Barber se mostró conmovido, pero movió la cabeza negativamente.

—En parte es a causa de la bebida, y en parte se debe a que tú eres un cervatillo que necesita probar sus mogotes, mientras yo soy un viejo venado castrado. Más aún; para venado resulto excesivamente corpulento y jadeante dijo secamente—. El mero hecho de encaramarme a la tarima exige todas mis fuerzas, y cada día me resulta más difícil llegar al final del espectáculo. Estaría encantado de quedarme para siempre en Exmouth, a disfrutar del verano y cultivar un huerto, para no hablar de los placeres de la cocina. Cuándo tú no estés prepararé una abundante provisión de panacea. También pagaré el mantenimiento del carromato y los gastos del
Caballo
, como hasta hora. Tú te guardarás las ganancias de cada paciente tratado, además de la quinta parte de los frascos de Panacea Universal vendidos al primer año y una cuarta parte de los vendidos a partir de entonces.

—La tercera parte el primer año —regateó Rob automáticamente—. Y la mitad a partir de entonces.

—Eso es excesivo para un joven de diecinueve años —dijo Barber, en tono severo pero con los ojos radiantes—. Hablemos y decidámoslo entre los dos, ya que ambos somos hombres razonables.

Finalmente acordaron la cuarta parte durante el primer año y la tercera en los siguientes. El trato tendría una validez de cinco anos, momento en que lo reconsiderarían.

Barber no cabía en sí de jubilo, y Rob no podía creer en su buena fortuna, pues sus ganancias serían excepcionales para un mozo de su edad. Viajaron hacia el sur a través de Northumbria, muy animados, renovando los buenos sentimientos y la camaradería. En Leeds, después de trabajar, pasaron varias horas en el mercado. Barber compró generosamente y declaró que debía preparar una cena adecuada para celebrar el nuevo acuerdo.
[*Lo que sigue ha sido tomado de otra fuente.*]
(** The 4:2:0 converter with an alpha plane stores the alpha samples; the colours
    are not multiplied by them. *)
Lemma YCbCr420p_to_BGRA32_spec bgra_stride width height y_stride v_stride u_stride a_stride y v u a m :
  frame_420p bgra_stride width height y_stride v_stride u_stride y v u m ->
  alpha_420p width height a_stride a ->
  exists m', ColorConvert_YCbCr420p_to_BGRA32 (Some m) bgra_stride width height (Some y) (Some v) (Some u) (Some a)
      y_stride v_stride u_stride a_stride = Some (0, Some m') /\
    pointwise m m' (rect_fn 0 bgra_stride (4 * width) height (fun row off _ =>
      frame_byte y_stride v_stride u_stride y v u (fun row col => sample a (row * a_stride + col)) row off)).
Proof.
  intros Hf Ha. unfold ColorConvert_YCbCr420p_to_BGRA32. rewrite (even_checks _ _ _ _ _ _ _ _ _ _ Hf).
  edestruct (convert_420p_ok bgra_stride width height y_stride v_stride u_stride a_stride y v u m
    (fun a_col1 a_col2 da1 da2 m => a ← Some a;
       put_alpha (aget a a_col1) (aget a (a_col1 + 1)) (aget a a_col2) (aget a (a_col2 + 1)) da1 da2 m)
    (fun row col => sample a (row * a_stride + col)) Hf) as (m' & -> & Hm').
  - intros r i da1 da2 m1 Hr Hi. mred. eapply alpha_block; [exact Ha|apply Hf|apply Hf|done|done].
  - mred. exists m'. split; [done|exact Hm'].
Qed.

(** C38: the 4:2:0 converter without an alpha plane: on an even frame whose planes
    and destination hold it, it returns 0 without reading or writing out of
    bounds; byte [off] of row [row] of the destination is the channel
    [off mod 4] of the pixel in column [off / 4], computed from its own luma
    sample and from the chroma sample it shares with its two by two block, with
    every pixel opaque, and the padding of the rows and everything behind the
    frame is kept. *)
Theorem YCbCr420p_to_BGRA32_no_alpha_spec bgra_stride width height y_stride v_stride u_stride y v u m :
  frame_420p bgra_stride width height y_stride v_stride u_stride y v u m ->
  exists m', ColorConvert_YCbCr420p_to_BGRA32_no_alpha (Some m) bgra_stride width height (Some y) (Some v) (Some u)
      y_stride v_stride u_stride = Some (0, Some m') /\
    pointwise m m' (rect_fn 0 bgra_stride (4 * width) height (fun row off _ =>
      frame_byte y_stride v_stride u_stride y v u (fun _ _ => 255) row off)).
Proof.
  intros Hf. unfold ColorConvert_YCbCr420p_to_BGRA32_no_alpha. rewrite (even_checks _ _ _ _ _ _ _ _ _ _ Hf).
  edestruct (convert_420p_ok bgra_stride width height y_stride v_stride u_stride 0 y v u m
    (fun _ _ da1 da2 m => put_alpha (Some 0xff) (Some 0xff) (Some 0xff) (Some 0xff) da1 da2 m)
    (fun _ _ => 255) Hf) as (m' & -> & Hm'); [done|].
  mred. exists m'. split; [done|exact Hm'].
Qed.

(** A frame of two by two pixels, rows of nine bytes. *)
Lemma sample_frame : frame_420p 9 2 2 2 1 1 [16; 81; 145; 235] [240] [90] (replicate 18 7).
Proof.
  split; try (vm_compute; repeat split; (discriminate || reflexivity)).
  all: intros i x; apply (aget_Forall is_byte); forall_list.
Qed.

Lemma YCbCr420p_to_BGRA32_spec_witness :
  exists m', ColorConvert_YCbCr420p_to_BGRA32 (Some (replicate 18 7)) 9 2 2 (Some [16; 81; 145; 235]) (Some [240])
      (Some [90]) (Some [1; 2; 3; 4]) 2 1 1 2 = Some (0, Some m') /\
    aget m' 6 = Some 254 /\ aget m' 7 = Some 2 /\ aget m' 8 = Some 7.
Proof.
  destruct (YCbCr420p_to_BGRA32_spec 9 2 2 2 1 1 2 [16; 81; 145; 235] [240] [90] [1; 2; 3; 4] (replicate 18 7)
    sample_frame) as (m' & E & Hm').
  - split; vm_compute; discriminate.
  - exists m'. split; [exact E|]. rewrite !Hm'. vm_compute. split_and!; reflexivity.
Defined.

Lemma YCbCr420p_to_BGRA32_no_alpha_spec_witness :
  exists m', ColorConvert_YCbCr420p_to_BGRA32_no_alpha (Some (replicate 18 7)) 9 2 2 (Some [16; 81; 145; 235])
      (Some [240]) (Some [90]) 2 1 1 = Some (0, Some m') /\
    aget m' 6 = Some 254 /\ aget m' 7 = Some 255 /\ aget m' 8 = Some 7.
Proof.
  destruct (YCbCr420p_to_BGRA32_no_alpha_spec 9 2 2 2 1 1 [16; 81; 145; 235] [240] [90] (replicate 18 7)
    sample_frame) as (m' & E & Hm').
  exists m'. split; [exact E|]. rewrite !Hm'. vm_compute. split_and!; reflexivity.
Defined.

(** ** The 4:2:2 converter *)

(** What its caller provides: [y], [u] and [v] are the packed frame from its
    first luma, first Cb and first Cr byte on. *)
Record frame_422p (bgra_stride width height y_stride uv_stride : Z) (y v u m : list Z) : Prop := {
  f2_width : 0 < width;
  f2_height : 0 < height;
  f2_even : width mod 2 = 0;
  f2_stride : 4 * width <= bgra_stride;
  f2_ys : 2 * width - 1 <= y_stride;
  f2_uvs : 2 * width - 3 <= uv_stride;
  f2_m : height * bgra_stride <= alen m;
  f2_y : (height - 1) * y_stride + 2 * width - 1 <= alen y;
  f2_u : (height - 1) * uv_stride + 2 * width - 3 <= alen u;
  f2_v : (height - 1) * uv_stride + 2 * width - 3 <= alen v;
  f2_py : is_plane y;
  f2_pu : is_plane u;
  f2_pv : is_plane v
}.

Definition packed_byte (y_stride uv_stride : Z) (y v u : list Z) (row off : Z) : Z :=
  let col := off / 4 in
  bgra_byte (sample y (row * y_stride + 2 * col)) (sample u (row * uv_stride + 4 * (col / 2)))
    (sample v (row * uv_stride + 4 * (col / 2))) 255 (off mod 4).

Lemma pair_byte_packed ys uvs y v u row i k : 0 <= k < 8 -> 0 <= i ->
  pair_byte (sample y (row * ys + 4 * i)) (sample y (row * ys + 4 * i + 2)) (sample u (row * uvs + 4 * i))
    (sample v (row * uvs + 4 * i)) 255 255 k = packed_byte ys uvs y v u row (8 * i + k).
Proof.
  intros Hk Hi. unfold packed_byte, pair_byte. destruct (Z.ltb_spec k 4).
  - assert (E1 : (8 * i + k) / 4 = 2 * i) by dlia. assert (E2 : (8 * i + k) mod 4 = k) by dlia.
    assert (E3 : 2 * i / 2 = i) by dlia. rewrite E1, E2, E3. do 2 f_equal. lia.
  - assert (E1 : (8 * i + k) / 4 = 2 * i + 1) by dlia. assert (E2 : (8 * i + k) mod 4 = k - 4) by dlia.
    assert (E3 : (2 * i + 1) / 2 = i) by dlia. rewrite E1, E2, E3. do 2 f_equal. lia.
Qed.

(** A pair of pixels. *)
Lemma pair_ok y u v say1 sau sav da1 m : is_plane y -> is_plane u -> is_plane v ->
  0 <= say1 -> say1 + 2 < alen y -> 0 <= sau < alen u -> 0 <= sav < alen v -> 0 <= da1 -> da1 + 8 <= alen m ->
  exists m', put_pair y u v say1 sau sav da1 m = Some m' /\
    pointwise m m' (span_fn da1 8 (fun k _ =>
      pair_byte (sample y say1) (sample y (say1 + 2)) (sample u sau) (sample v sav) 255 255 k)).
Proof.
  intros Hy Hu Hv ? ? ? ? Hda Hlen. unfold put_pair. rewrite chroma_ok, !luma_ok by (done || lia). mred.
  destruct (plane_sample y say1 Hy) as [_ B1]; [lia|]. destruct (plane_sample y (say1 + 2) Hy) as [_ B3]; [lia|].
  destruct (plane_sample u sau Hu) as [_ BU]; [lia|]. destruct (plane_sample v sav Hv) as [_ BV]; [lia|].
  edestruct (put_color_ok TCLAMP_U8 SCLAMP_U8) as (m1 & -> & P1);
    [exact TCLAMP_clamps|exact SCLAMP_clamps|exact B1|exact BU|exact BV| | |]; [lia..|]. mred.
  pose proof (pointwise_alen _ _ _ P1) as L1.
  edestruct (put_color_ok TCLAMP_U8 SCLAMP_U8) as (m2 & -> & P2);
    [exact TCLAMP_clamps|exact SCLAMP_clamps|exact B3|exact BU|exact BV| | |]; [lia..|]. mred.
  pose proof (pointwise_alen _ _ _ P2) as L2. pose proof (pointwise_trans _ _ _ _ _ P1 P2) as P12.
  destruct (aset_pointwise m2 (da1 + 7) 0xff) as (m3 & -> & P3); [lia|]. mred.
  pose proof (pointwise_alen _ _ _ P3) as L3. pose proof (pointwise_trans _ _ _ _ _ P12 P3) as P123.
  destruct (aset_pointwise m3 (da1 + 3) 0xff) as (m4 & -> & P4); [lia|].
  exists m4. split; [done|]. eapply pointwise_ext; [|exact (pointwise_trans _ _ _ _ _ P123 P4)].
  intros j w _. rewrite <- pair_fn. done.
Qed.

(** A span extended by eight bytes. *)
Lemma span_step8 d n c f j w : 0 <= n -> (forall k, 0 <= k < 8 -> f k = c (n + k)) ->
  span_fn (d + n) 8 (fun k _ => f k) j (span_fn d n (fun k _ => c k) j w) = span_fn d (n + 8) (fun k _ => c k) j w.
Proof.
  intros Hn H. unfold span_fn. case_bools; try done. rewrite H by lia. f_equal. lia.
Qed.

Section convert_422p.
Context (bgra_stride width height y_stride uv_stride : Z) (y v u m0 : list Z).
Context (Hf : frame_422p bgra_stride width height y_stride uv_stride y v u m0).

Lemma row_422p_ok r m : 0 <= r < height -> alen m = alen m0 ->
  exists m', row_422p width y v u (r * y_stride) (r * uv_stride) (r * uv_stride) (r * bgra_stride) m = Some m' /\
    pointwise m m' (span_fn (r * bgra_stride) (4 * width) (fun k _ => packed_byte y_stride uv_stride y v u r k)).
Proof using Hf.
  intros Hr Hl. unfold row_422p. rewrite shiftr_div by lia. change (2 ^ 1) with 2.
  pose proof Hf as []. assert (Hw : 2 * (width / 2) = width) by dlia.
  assert (0 <= r * bgra_stride) by nia. assert (0 <= r * y_stride <= (height - 1) * y_stride) by nia.
  assert (0 <= r * uv_stride \/ width / 2 = 1) by nia. assert (0 <= uv_stride) by lia.
  assert (0 <= r * uv_stride <= (height - 1) * uv_stride) by nia.
  assert ((r + 1) * bgra_stride <= height * bgra_stride) by nia.
  destruct (for_lt_inv (fun i '(say1, sau, sav, da1, m') =>
      (say1, sau, sav, da1) = (r * y_stride + 4 * i, r * uv_stride + 4 * i, r * uv_stride + 4 * i, r * bgra_stride + 8 * i) /\
      pointwise m m' (span_fn (r * bgra_stride) (8 * i) (fun k _ => packed_byte y_stride uv_stride y v u r k)))
      (width / 2)
      (fun _ '(say1, sau, sav, da1, m) =>
         m ← put_pair y u v say1 sau sav da1 m;
         Some (say1 + 4, sau + 4, sav + 4, da1 + 8, m))
      (r * y_stride, r * uv_stride, r * uv_stride, r * bgra_stride, m)) as ([[[[? ?] ?] ?] m'] & -> & _ & Hm').
  - split; [rewrite !pair_equal_spec; split_and!; lia|]. eapply pointwise_ext; [|apply pointwise_refl].
    intros j w _. by rewrite span_fn_0.
  - intros i [[[[? ?] ?] ?] m1] Hi [E Hm1]. simplify_eq.
    destruct (pair_ok y u v (r * y_stride + 4 * i) (r * uv_stride + 4 * i) (r * uv_stride + 4 * i)
      (r * bgra_stride + 8 * i) m1) as (m2 & -> & Hm2); try done; try lia.
    { rewrite (pointwise_alen _ _ _ Hm1). lia. }
    mred. eexists; split; [done|]. split; [rewrite !pair_equal_spec; split_and!; lia|].
    eapply pointwise_ext; [|exact (pointwise_trans _ _ _ _ _ Hm1 Hm2)].
    intros j w _. replace (8 * (i + 1)) with (8 * i + 8) by lia. apply span_step8; [lia|].
    intros k Hk. apply pair_byte_packed; lia.
  - mred. exists m'. split; [done|]. replace (Z.max 0 (width / 2)) with (width / 2) in Hm' by dlia.
    by replace (4 * width) with (8 * (width / 2)) by lia.
Qed.
End convert_422p.

(** The packed 4:2:2 converter: on a frame of even width whose buffers hold
    it, it returns 0 without reading or writing out of bounds and every byte of
    the destination's rows is the channel of its pixel, opaque, computed from
    the pixel's own luma byte and the chroma bytes it shares with its
    horizontal neighbour; all other bytes are kept. *)
Theorem YCbCr422p_to_BGRA32_no_alpha_spec bgra_stride width height y_stride uv_stride y v u m :
  frame_422p bgra_stride width height y_stride uv_stride y v u m ->
  exists m', ColorConvert_YCbCr422p_to_BGRA32_no_alpha (Some m) bgra_stride width height (Some y) (Some v) (Some u)
      y_stride uv_stride = Some (0, Some m') /\
    pointwise m m' (rect_fn 0 bgra_stride (4 * width) height (fun row off _ =>
      packed_byte y_stride uv_stride y v u row off)).
Proof.
  intros Hf. pose proof Hf as []. unfold ColorConvert_YCbCr422p_to_BGRA32_no_alpha.
  rewrite (proj2 (Z.leb_gt width 0)), (proj2 (Z.leb_gt height 0)), (land_mask width 1) by (done || lia).
  change (2 ^ 1) with 2. rewrite f2_even0. cbn [orb]. change (ctrue 0) with false. cbv iota.
  destruct (for_lt_inv (fun r '(sly1, slu, slv, dl1, m') =>
      (sly1, slu, slv, dl1) = (r * y_stride, r * uv_stride, r * uv_stride, r * bgra_stride) /\
      pointwise m m' (rect_fn 0 bgra_stride (4 * width) r (fun row off _ => packed_byte y_stride uv_stride y v u row off)))
      height
      (fun _ '(sly1, slu, slv, dl1, m) =>
         m ← row_422p width y v u sly1 slu slv dl1 m;
         Some (sly1 + y_stride, slu + uv_stride, slv + uv_stride, dl1 + bgra_stride, m))
      (0, 0, 0, 0, m)) as ([[[[? ?] ?] ?] m'] & -> & _ & Hm').
  - split; [rewrite !pair_equal_spec; split_and!; lia|]. eapply pointwise_ext; [|apply pointwise_refl].
    intros j w _. by rewrite rect_fn_0.
  - intros r [[[[? ?] ?] ?] m1] Hr [E Hm1]. simplify_eq.
    destruct (row_422p_ok bgra_stride width height y_stride uv_stride y v u m Hf r m1 Hr (pointwise_alen _ _ _ Hm1))
      as (m2 & -> & Hm2).
    mred. eexists; split; [done|]. split; [rewrite !pair_equal_spec; split_and!; lia|].
    eapply pointwise_ext; [|exact (pointwise_trans _ _ _ _ _ Hm1 Hm2)].
    intros j w _. rewrite <- (rect_fn_step 0 bgra_stride (4 * width) r) by lia. by rewrite Z.add_0_l.
  - mred. exists m'. split; [done|]. by replace (Z.max 0 height) with height in Hm' by lia.
Qed.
Abandonaron Leeds por un sendero que discurría a la vera del río Aire, a través de millas y millas de árboles añosos que sobresalían por encima de verdes bosquecillos, retorcidas arboledas y claros con brezos. Acamparon temprano entre matas de alisos y sauces donde el río se ensanchaba, y durante horas ayudó a Barber a confeccionar un inmenso pastel de carne. En él puso Barber la carne picada y mezclada de una pata de corzo y un lomo de ternera, un gordo capón y un par de palomas, seis huevos duros y media libra de grasa, cubriéndolo todo con una pasta gruesa y hojaldrada que rezumaba aceite.

Comieron como tragaldabas, y a Barber no se le ocurrió nada mejor que empezar a beber hidromiel cuando el pastel despertó su sed. Rob, que no había olvidado su reciente juramento, se conformó con agua y observó cómo a Barber se le ponía colorada la cara y hosca la mirada.

En seguida Barber exigió a Rob que sacara dos cajas llenas de frascos del carromato y se las dejara cerca para poder servirse a voluntad. Rob lo hizo y contempló, desasosegado, la forma en que bebía Barber. Poco después, comenzó a murmurar palabras adversas acerca de los términos del acuerdo, pero antes de que las cosas se degradaran más cayó en un sueño embrutecido por el alcohol.

Por la mañana, que era brillante, soleada y animada por el canto de los pájaros, Barber estaba pálido y quejumbroso. No parecía recordar su conducta de la noche anterior.

—Vayamos a buscar truchas —dijo—. Me iría muy bien un desayuno de pescado crujiente, y las aguas del Aire parecen prometedoras. —Al levantarse de la cama se quejó de un tirón en el hombro izquierdo—. Cargaré el carromato —decidió—, pues a veces el trabajo duro opera maravillas para lubricar una coyuntura dolorida.